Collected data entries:
(* ===== verification/TypeRefs.v ===== *)
(** * Declared types ([crates/syntax/src/typeref.rs])

    The type a piece of source declares: a type node with what its names mean,
    which is the caller's to say, becomes a structured type.  What cannot be
    trusted is [Unknown]. *)
From Stdlib Require Import Ascii.
From S2P Require Import Prelude RustStd SyntaxTree JTypes Signatures.
Import Signatures(has_modifier).

Module TypeRefs.

(** [matches(c).count()] *)
Fixpoint count_char (c : ascii) (s : string) : nat :=
  match s with
  | EmptyString => O
  | String a s => ((if Ascii.eqb a c then 1 else 0) + count_char c s)%nat
  end.
(** The dimensions that a [dimensions] node writes. *)
Definition dims_of (source : string) (d : Node) : nat := count_char "[" (node_text d source).
Fixpoint arrays (dims : nat) (t : TypeRef) : TypeRef := match dims with O => t | S dims => arrays dims (Array t) end.
Definition is_annotation (n : Node) : bool := bool_decide (kind n ∈ ["annotation"; "marker_annotation"]).
Definition first_child (p : Node → bool) (n : Node) : option Node := List.find p (named_children n).

(** The type variables in scope, innermost last. *)
Definition Vars : Type := list (string * TypeVariableId).
Definition find_var (vars : Vars) (name : string) : option TypeVariableId :=
  snd <$> List.find (λ nv, bool_decide (nv.1 = name)) (rev vars).

(** The type's variables and names. *)
Fixpoint ref_ok (V : TypeVariableId → Prop) (N : string → Prop) (t : TypeRef) : Prop :=
  match t with
  | Named (TNamed b) args => N b ∧ (fix all l := match l with [] => True | a :: l => ref_ok V N a ∧ all l end) args
  | Named (TLocal _ _) _ | Null => False
  | Array e => ref_ok V N e
  | TVariable v => V v
  | Wildcard u l => match u with Some u => ref_ok V N u | None => True end ∧ match l with Some l => ref_ok V N l | None => True end
  | Primitive _ | Void | Unknown => True
  end.
Lemma ref_ok_args V N args :
  (fix all l := match l with [] => True | a :: l => ref_ok V N a ∧ all l end) args ↔ Forall (ref_ok V N) args.
Proof. induction args as [|a args IH]; [by split|]. rewrite IH, Forall_cons. done. Qed.
Lemma ref_ok_mono (V W : TypeVariableId → Prop) N t : (∀ v, V v → W v) → ref_ok V N t → ref_ok W N t.
Proof.
  intros Hv. induction t as [| | |[b|] args IH|e IH|v|u l IHu IHl|] using TypeRef_nested_ind; cbn; try done.
  - intros [Hb Ha]. split; [done|]. apply ref_ok_args. apply ref_ok_args in Ha. rewrite Forall_forall in *. auto.
  - apply Hv.
  - destruct u, l; cbn in *; tauto.
Qed.
Lemma ref_ok_arrays V N dims t : ref_ok V N (arrays dims t) ↔ ref_ok V N t.
Proof. revert t. induction dims as [|d IH]; intros t; [done|]. cbn [arrays]. by rewrite IH. Qed.

Section Lower.
Context (source : string) (resolve_named : string → bool → option string).

Definition lower_step (vars : Vars) (rec : Node → TypeRef) (n : Node) : TypeRef :=
  if is_error n || is_missing n || has_error n then Unknown
  else
    let text := trim (node_text n source) in
    if bool_decide (text = "void") then Void
    else match prim_from_name text with
    | Some p => Primitive p
    | None =>
        let k := kind n in
        if bool_decide (k = "array_type") then
          let elem := match child_by_field_name "element" n with Some e => rec e | None => Unknown end in
          arrays (match child_by_field_name "dimensions" n with Some d => dims_of source d | None => 1 end) elem
        else if bool_decide (k = "annotated_type") then
          match first_child (λ c, negb (is_annotation c)) n with Some c => rec c | None => Unknown end
        else if bool_decide (k = "generic_type") then
          let base := first_child (λ c, negb (bool_decide (kind c = "type_arguments"))) n in
          let args := match first_child (λ c, bool_decide (kind c = "type_arguments")) n with
                      | Some ta => rec <$> List.filter (λ a, negb (is_annotation a)) (named_children ta)
                      | None => []
                      end in
          match rec <$> base with Some (Named id _) => Named id args | _ => Unknown end
        else if bool_decide (k = "wildcard") then
          let bound := rec <$> first_child (λ c, negb (is_annotation c || bool_decide (kind c = "super"))) n in
          if existsb (λ c, bool_decide (kind c = "super")) (named_children n) then Wildcard None bound else Wildcard bound None
        else if bool_decide (k ∈ ["type_identifier"; "scoped_type_identifier"]) then
          match (if bool_decide (k = "type_identifier") then find_var vars text else None) with
          | Some id => TVariable id
          | None =>
              match resolve_named text (bool_decide (k = "scoped_type_identifier")) with
              | Some b => named b
              | None => Unknown
              end
          end
        else Unknown
    end.
Definition lower_type_node (vars : Vars) : Node → TypeRef := descend Unknown (lower_step vars).

Definition type_parameter_name (tp : Node) : string :=
  match first_child (λ c, bool_decide (kind c = "type_identifier")) tp with Some n => node_text n source | None => "" end.
Fixpoint lower_parameter_list (owner : string) (names : Vars) (index : nat) (tps : list Node) : Vars * list TypeParameter :=
  match tps with
  | [] => (names, [])
  | tp :: tps =>
      let id := mkTypeVariableId owner index in
      let names := names ++ [(type_parameter_name tp, id)] in
      let bounds := match first_child (λ c, bool_decide (kind c = "type_bound")) tp with
                    | Some b => lower_type_node names <$> named_children b
                    | None => []
                    end in
      let '(names, params) := lower_parameter_list owner names (S index) tps in
      (names, mkTypeParameter id bounds :: params)
  end.
Definition lower_type_parameters (n : option Node) (owner : string) (outer_vars : Vars) : Vars * list TypeParameter :=
  match n with
  | None => (outer_vars, [])
  | Some n => lower_parameter_list owner outer_vars 0 (List.filter (λ c, bool_decide (kind c = "type_parameter")) (named_children n))
  end.

Definition access_of (decl : Node) (default_ : Access) : Access :=
  if has_modifier decl source "public" then Public
  else if has_modifier decl source "protected" then Protected
  else if has_modifier decl source "private" then Private
  else default_.

(** ** Types say only what their names mean *)

Lemma arrays_eq dims t : arrays dims t = Nat.iter dims Array t.
Proof. revert t. induction dims as [|d IH]; intros t; [done|]. cbn [arrays]. rewrite IH. by rewrite <-Nat.iter_succ_r. Qed.

Lemma lower_step_descends vars : descends (lower_step vars).
Proof.
  intros n g h Hg. unfold lower_step.
  assert (Hn : ∀ c, c ∈ named_children n → g c = h c) by (intros c [Hc _]%named_child_is_child; by apply Hg, child_smaller).
  assert (Hf : ∀ p c, first_child p n = Some c → g c = h c) by (intros p c [Hc _]%find_elem; by apply Hn).
  assert (Hm : ∀ p, g <$> first_child p n = h <$> first_child p n).
  { intros p. destruct (first_child p n) as [c|] eqn:E; [|done]. cbn. by rewrite (Hf _ _ E). }
  rewrite !Hm. destruct (_ || has_error n); [done|]. case_bool_decide; [done|]. destruct (prim_from_name _); [done|].
  case_bool_decide.
  { destruct (child_by_field_name "element" n) as [e|] eqn:E; [|done]. apply child_by_field_name_child in E as [E _].
    by rewrite (Hg e) by by apply child_smaller. }
  case_bool_decide; [destruct (first_child _ n) eqn:E; [by rewrite (Hf _ _ E)|done]|].
  case_bool_decide; [|done]. destruct (h <$> _) as [[]|]; try done. f_equal.
  destruct (first_child _ n) as [ta|] eqn:E; [|done]. apply find_elem in E as [[Hta _]%named_child_is_child _].
  apply map_ext_in. intros a [Ha _]%filter_In. apply list_elem_of_In, named_child_is_child in Ha as [Ha _].
  apply Hg. apply child_smaller in Ha, Hta. lia.
Qed.
Lemma lower_type_node_eq vars n : lower_type_node vars n = lower_step vars (lower_type_node vars) n.
Proof. apply descend_eq, lower_step_descends. Qed.

Definition answered (b : string) : Prop := ∃ name dotted, resolve_named name dotted = Some b.
Lemma find_var_in vars name id : find_var vars name = Some id → (name, id) ∈ vars.
Proof.
  unfold find_var. destruct (List.find _ _) as [[x v]|] eqn:E; [|done]. intros [= ->].
  apply find_some in E as [E Hx]. apply bool_decide_eq_true in Hx. cbn in Hx. subst x. by apply in_rev, list_elem_of_In in E.
Qed.
Lemma lower_ok vars n : ref_ok (λ v, v ∈ vars.*2) answered (lower_type_node vars n).
Proof.
  induction n as [n IH] using size_ind. rewrite lower_type_node_eq. unfold lower_step.
  assert (Hn : ∀ c, c ∈ named_children n → ref_ok (λ v, v ∈ vars.*2) answered (lower_type_node vars c))
    by (intros c [Hc _]%named_child_is_child; by apply IH, child_smaller).
  assert (Hf : ∀ p c, first_child p n = Some c → ref_ok (λ v, v ∈ vars.*2) answered (lower_type_node vars c))
    by (intros p c [Hc _]%find_elem; by apply Hn).
  destruct (_ || has_error n); [done|]. case_bool_decide; [done|]. destruct (prim_from_name _); [done|].
  case_bool_decide.
  { apply ref_ok_arrays. destruct (child_by_field_name "element" n) as [e|] eqn:E; [|done].
    apply child_by_field_name_child in E as [E _]. by apply IH, child_smaller. }
  case_bool_decide; [destruct (first_child _ n) eqn:E; [by eapply Hf|done]|].
  case_bool_decide.
  { destruct (first_child (λ c, negb _) n) as [base|] eqn:Eb; [|done]. apply Hf in Eb. cbn [fmap option_fmap option_map].
    destruct (lower_type_node vars base) as [| | |[b|] args| | | |]; try done. cbn [ref_ok] in Eb |- *. split; [apply Eb|].
    apply ref_ok_args, Forall_forall. intros t Ht.
    destruct (first_child _ n) as [ta|] eqn:E; [|by apply elem_of_nil in Ht]. apply find_elem in E as [[Hta _]%named_child_is_child _].
    apply list_elem_of_fmap in Ht as (a & -> & Ha). rewrite list_elem_of_In, filter_In, <-list_elem_of_In in Ha.
    destruct Ha as [[Ha _]%named_child_is_child _]. apply IH. apply child_smaller in Ha, Hta. lia. }
  case_bool_decide.
  { destruct (first_child _ n) as [b|] eqn:E; [apply Hf in E|]; destruct (existsb _ _); cbn; tauto. }
  case_bool_decide; [|done]. destruct (if bool_decide _ then _ else _) as [id|] eqn:Ev.
  - case_bool_decide; [|done]. apply find_var_in in Ev. cbn. by apply (list_elem_of_fmap_2 snd) in Ev.
  - destruct (resolve_named _ _) as [b|] eqn:Er; [|done]. cbn. split; [by eexists _, _|done].
Qed.

(** Parameters are numbered from zero, and each one's bounds may mention those
    up to it. *)
Lemma lower_parameter_list_spec owner tps : ∀ names index,
  let '(names', params) := lower_parameter_list owner names index tps in
  (∃ more, names' = names ++ more ∧ more.*2 = tp_id <$> params)
  ∧ (∀ i p, params !! i = Some p → tp_id p = mkTypeVariableId owner (index + i))
  ∧ Forall (λ p, Forall (ref_ok (λ v, v ∈ names'.*2) answered) (tp_bounds p)) params
  ∧ length params = length tps.
Proof.
  induction tps as [|tp tps IH]; intros names index; cbn [lower_parameter_list].
  { split; [exists []; by rewrite app_nil_r|]. by repeat split. }
  specialize (IH (names ++ [(type_parameter_name tp, mkTypeVariableId owner index)]) (S index)).
  destruct (lower_parameter_list _ _ _ tps) as [names' params]. destruct IH as ((more & -> & Em) & Hi & Hb & Hl).
  split; [|split; [|split]].
  - exists ((type_parameter_name tp, mkTypeVariableId owner index) :: more). rewrite <-app_assoc. split; [done|]. by cbn; rewrite Em.
  - intros [|i] p Hp; cbn in Hp; [injection Hp as <-; cbn; by rewrite Nat.add_0_r|]. rewrite (Hi _ _ Hp). f_equal. lia.
  - constructor; [|done]. cbn [tp_bounds]. destruct (first_child _ tp) as [b|]; [|constructor]. apply Forall_fmap, Forall_forall.
    intros t _. eapply ref_ok_mono, lower_ok. intros v. cbn beta. rewrite !fmap_app. intros Hv. apply elem_of_app. by left.
  - cbn. by rewrite Hl.
Qed.
End Lower.
End TypeRefs.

### How to complete this task
The lines above from the one with "- destruct (resolve_named" through the one with "- constructor; [|done]." are to be duplicated exactly, ends included, with nothing added.

### Solution for this task
  - destruct (resolve_named _ _) as [b|] eqn:Er; [|done]. cbn. split; [by eexists _, _|done].
Qed.

(** Parameters are numbered from zero, and each one's bounds may mention those
    up to it. *)
Lemma lower_parameter_list_spec owner tps : ∀ names index,
  let '(names', params) := lower_parameter_list owner names index tps in
  (∃ more, names' = names ++ more ∧ more.*2 = tp_id <$> params)
  ∧ (∀ i p, params !! i = Some p → tp_id p = mkTypeVariableId owner (index + i))
  ∧ Forall (λ p, Forall (ref_ok (λ v, v ∈ names'.*2) answered) (tp_bounds p)) params
  ∧ length params = length tps.
Proof.
  induction tps as [|tp tps IH]; intros names index; cbn [lower_parameter_list].
  { split; [exists []; by rewrite app_nil_r|]. by repeat split. }
  specialize (IH (names ++ [(type_parameter_name tp, mkTypeVariableId owner index)]) (S index)).
  destruct (lower_parameter_list _ _ _ tps) as [names' params]. destruct IH as ((more & -> & Em) & Hi & Hb & Hl).
  split; [|split; [|split]].
  - exists ((type_parameter_name tp, mkTypeVariableId owner index) :: more). rewrite <-app_assoc. split; [done|]. by cbn; rewrite Em.
  - intros [|i] p Hp; cbn in Hp; [injection Hp as <-; cbn; by rewrite Nat.add_0_r|]. rewrite (Hi _ _ Hp). f_equal. lia.
  - constructor; [|done]. cbn [tp_bounds]. destruct (first_child _ tp) as [b|]; [|constructor]. apply Forall_fmap, Forall_forall.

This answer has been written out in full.